Re: proptotype of make style dep stuff

29 Oct 2007

      On Fri, 2007-10-26 at 10:48 +0000, Duncan Coutts wrote:
...
Note that this is where we have the opportunity for parallelism as we
can pick all the rules with no dependencies. For the moment we will just
pick one rule.
Speaking of parallel builds...

Spencer Janssen, Lennart Kolmodin and I were discussing possible
approaches to integrate parallel builds into the this framework.

Some requirements we thought of were that it should fit with the
approach of being agnostic/parametrised by the underlying build monad.
It should not rely on any actual parallelism happening, only on there
being parallelism available for the underlying build monad to exploit.

We'd like something simpler than forkIO + MVars.

We'd like to be able to implement simple single threaded versions
easily.

We'd like to be able to test/simulate different schedulers in the pure
context to be sure that we have no bugs that depend on the order of
parallel jobs. So it should be possible for us to implement demonic job
schedulers for testing.

Spencer suggested an api based on launching jobs and collecting
completed jobs:

So a  JobControl m a  gives us a way to launch jobs in a monad 'm' that
have result type 'a':

data JobControl m a = JobControl {
    launch  :: m a -> m (),
    collect :: m a
  }

We'd then pass one of these as a parameter to make, just like we already
pass a DepGenerator. Just like the DepGenerator it's actions will be in
the same monad as we're working in overall.

make :: Monad m
      => DepGenerator m
      -> JobControl m (Something)
      -> Graph m
      -> m ()

For make we'd be using some specific type for the jobs. It'd probably be
something like the result of Rule actions, paired with enough info to
identify which rule it is that was completed.

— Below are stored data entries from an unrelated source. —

(* ===== verification/_CoqProject ===== *)
-Q . S2P
Prelude.v
Bytes.v
Checksum.v
UipState.v
Uip.v
PacketSum.v
UipInv.v
Ports.v
Options.v
Httpd.v
Flow.v
TcpSeg.v
TcpTx.v
UipThms.v
TcpHost.v
TcpPair.v
TcpOpen.v
TcpPairThms.v
TcpOpenThms.v
Reass.v
ReassThms.v
Udp.v
UdpThms.v
PingConf.v
Arp.v
ArpThms.v
E1000.v
Boot.v
Ipc.v
NetDev.v
SysNet.v
SysNetInv.v
SysNetThms.v
Servers.v
SysNetDemo.v
ClientThms.v
MemVm.v
MemVmInv.v
MemVmSpec.v
MemVmFree.v
MemVmThms.v
MemVmDemo.v
Mlfq.v
MlfqThms.v
MlfqLive.v
Tty.v
Files.v
Mkfs.v
MkfsThms.v
DirThms.v
SysProc.v
DiskImg.v
Rwfs.v
RwfsThms.v
SysProcThms.v
SysBoot.v
SysProcDemo.v
Http.v
HttpThms.v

Informally, the semantics of launch / collect would be...
We use launch to create a new job. We use collect to get the result of
*any* launched job. Launched jobs may complete in any order. Collect
when there are no launched jobs is an error (if this proves inconvenient
we could change this to have collect return Nothing when there are no
jobs). If a job fails in the monad, the failure is returned in the monad
when the job is collected.

So a simple serial implementation might look like:

serialJobControl :: MonadState [m a] m => JobControl m a
serialJobControl = JobControl {
    launch = \job -> modify (job:),
    collect = do (job:jobs) <- get
                 put jobs
                 job
  }

So that just maintains a stack of jobs, adds to the stack on launch and
runs a job when we collect. It's not in order, but that does not matter
since any order will do.

An implementation in a monad based on IO would use an implementation
using forkIO and MVars. It'd probably just fork each new launched job.
It'd probably use a semaphore to control the degree of parallelism.
Results of completed jobs could be submitted to a channel which collect
could read from.

One thing all this depends on in practise is the ability to launch
multiple child processes and wait for the first one to complete without
blocking the whole process. Currently that's not something we can do
with the portable System.Process module. The waitForProcess function
blocks the entire process. Even with ghc's threaded rts we can only do
it at the cost of one OS thread for each process we are waiting on. That
does not seem like a sensible model. It really should be possible to
manage a collection of child processes without using any OS level
concurrency. In ghc on unix we should be able to do this by arranging
for SIGCHILD signals to be sent when child processes complete.

Duncan